Amino acid deprivation induces both apoptosis and autophagy in murine C2C12 muscle cells

Martinet W, De Meyer GR, Herman AG, Kockx MM
Source: Biotechnol Lett
Publication Date: (2005)
Issue: 27(16): 1157-63
Research Area:
Cancer Research/Cell Biology
Cells used in publication:
Species: mouse
Tissue Origin: skeletal muscle
Nucleofector® I/II/2b
Apoptosis and autophagy are closely interconnected types of programmed cell death. In the present study, mouse C2C12 muscle cells were starved in Earle's Balanced Salt Solution or treated with TNF-alpha and cycloheximide to induce autophagy and apoptosis, respectively. The majority of starved C2C12 cells underwent autophagy, as shown by LC3 processing, formation of autophagic vesicles and bulk degradation of long-lived proteins.

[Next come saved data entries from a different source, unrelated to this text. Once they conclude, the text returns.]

(** X1: [UpdateCostMetrics] for a node changes the score of that node only:
    the next scoring of the node uses the aggregation just stored, the scores
    of all other nodes are as before, and a [SelectNode] whose candidate list
    does not contain the node returns what it would have returned without the
    update.  The in-flight ledger and the Unreachability Set are not
    touched. *)
Theorem UpdateCostMetrics_affects_one_score t now b node cost :
  let b' := UpdateCostMetrics t b node cost in
  scoreOf now b' node = calculateScore now b' node cost (inflight b node)
  ∧ (∀ m, m ≠ node → scoreOf now b' m = scoreOf now b m)
  ∧ (∀ l c, node ∉ l → (SelectNode now b' l c).2 = (SelectNode now b l c).2)
  ∧ executingTaskTotalNQ b' = executingTaskTotalNQ b
  ∧ unreachableQueryNodes b' = unreachableQueryNodes b.
Proof.
  cbv zeta. split_and!; try done.
  - unfold scoreOf, getCost, inflight. simpl. by rewrite lookup_insert_eq.
  - intros m Hm. by apply scoreOf_UpdateCostMetrics_other.
  - intros l c Hl. rewrite !SelectNode_result. cbv zeta.
    pose proof (selectLoop_pick now l (UpdateCostMetrics t b node cost) (-1) MaxFloat64) as E1.
    pose proof (selectLoop_pick now l b (-1) MaxFloat64) as E2.
    rewrite (pick_ext_in _ (scoreOf now b) _ (λ n, bool_decide (survives b n))) in E1.
    + rewrite <- E2 in E1. injection E1 as -> _. done.
    + intros n Hn. apply scoreOf_UpdateCostMetrics_other. by intros ->.
    + done.
Qed.

(** X2: after [UpdateCostMetrics] at time [t] the telemetry of the node is
    too old at a later time [now] exactly when [t] is not 0 and more than
    [CostMetricsExpireTime] = 1000 ms have passed; an update stamped 0 is
    never too old, however late it is looked at. *)
Theorem staleness_after_update t now b node cost :
  let b' := UpdateCostMetrics t b node cost in
  (t = 0 → isNodeCostMetricsTooOld now b' node = false)
  ∧ (Int64.in_range (now - t) → now - t ≤ 1000 →
     isNodeCostMetricsTooOld now b' node = false
     ∧ ∀ k, scoreBranch now b' node cost k ≠ IdleBranch)
  ∧ (t ≠ 0 → Int64.in_range (now - t) → 1000 < now - t →
     isNodeCostMetricsTooOld now b' node = true).
Proof.
  cbv zeta. unfold isNodeCostMetricsTooOld, UpdateCostMetrics. cbn [metricsUpdateTs].
  rewrite lookup_insert_eq. split_and!.
  - by intros ->.
  - intros Hr Hle.
    assert (E : (if t =? 0 then false
                 else CostMetricsExpireTime <? Int64.sub now t) = false).
    { destruct (t =? 0); [done|]. unfold Int64.sub. rewrite wrap_in_range by done.
      apply Z.ltb_ge. unfold CostMetricsExpireTime. lia. }
    split; [done|]. intros k. unfold scoreBranch, isNodeCostMetricsTooOld.
    cbn [metricsUpdateTs]. rewrite lookup_insert_eq, E.
    destruct cost as [c|]; [|done]. destruct (_ || _); [done|].
    by rewrite andb_false_r.
  - intros Ht Hr Hlt. destruct (Z.eqb_spec t 0); [done|].
    unfold Int64.sub. rewrite wrap_in_range by done.
    apply Z.ltb_lt. unfold CostMetricsExpireTime. lia.
Qed.

(** ** The idle shortcut *)

(** X3: for an aggregation with non-zero [ResponseTime] and [ServiceTime],
    an empty queue and nothing in flight, stale telemetry gives score 0
    whatever the two times are; with anything queued or in flight the
    shortcut is not taken, and with fresh telemetry it is not taken either.
    A score of 0 is not beaten by any fallback score whose cube base
    [1 + inflight] is not negative. *)
Theorem idle_shortcut_scores_zero now b node c :
  ResponseTime c ≠ 0 → ServiceTime c ≠ 0 →
  (TotalNQ c = 0 → isNodeCostMetricsTooOld now b node = true →
   calculateScore now b node (Some c) 0 = zero)
  ∧ (∀ k, k ≠ 0 ∨ TotalNQ c ≠ 0 ∨ isNodeCostMetricsTooOld now b node = false →
          scoreBranch now b node (Some c) k = GeneralBranch)
  ∧ (∀ k, 0 ≤ Int64.add 1 k → ltb (fallbackScore k) zero = false).
Proof.
  intros HR HS.
  assert (E : (ResponseTime c =? 0) || (ServiceTime c =? 0) = false).
  { destruct (Z.eqb_spec (ResponseTime c) 0), (Z.eqb_spec (ServiceTime c) 0); done. }
  split_and!.
  - intros HT Hold. unfold calculateScore. by rewrite E, HT, Hold.
  - intros k Hk. unfold scoreBranch. rewrite E.
    destruct Hk as [Hk|[Hk|Hk]].
    + by destruct (Z.eqb_spec k 0).
    + destruct (Z.eqb_spec (TotalNQ c) 0); [done|]. by rewrite andb_false_r.
    + by rewrite Hk, andb_false_r.
  - intros k Hk. apply sign_false_not_negative.
    destruct (fallbackScore_bounded k) as [_ Hs].
    by replace (Int64.add 1 k <? 0) with false in Hs by (symmetry; apply Z.ltb_ge; lia).
Qed.

Lemma idle_shortcut_scores_zero_witness :
  let b := mkBalancer ∅ {[1 := 8000]} ∅ ∅ in
  let c := Scenario.ordinary_cost in
  (TotalNQ c = 0 → isNodeCostMetricsTooOld 10000 b 1 = true →
   calculateScore 10000 b 1 (Some c) 0 = zero)
  ∧ (∀ k, k ≠ 0 ∨ TotalNQ c ≠ 0 ∨ isNodeCostMetricsTooOld 10000 b 1 = false →
          scoreBranch 10000 b 1 (Some c) k = GeneralBranch)
  ∧ (∀ k, 0 ≤ Int64.add 1 k → ltb (fallbackScore k) zero = false).
Proof.
  apply (idle_shortcut_scores_zero 10000 (mkBalancer ∅ {[1 := 8000]} ∅ ∅) 1
           Scenario.ordinary_cost); simpl; lia.
Defined.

However, some cells showed features of apoptosis including caspase-3 cleavage, chromatin condensation, DNA fragmentation and annexin V labeling. Caspase-3 cleavage was also induced in culture medium without serum, suggesting that serum withdrawal rather than amino acid deprivation triggered apoptosis. Starvation eliminated multiple pro-apoptotic proteins, but upregulated caspase-8, and rendered starved C2C12 cells much more susceptible to TNF-alpha/cycloheximide-induced apoptosis than non-starved cells. Our data suggest that amino acid deprivation of C2C12 cells induces a complex form of cell death with hallmarks of both apoptosis and autophagy.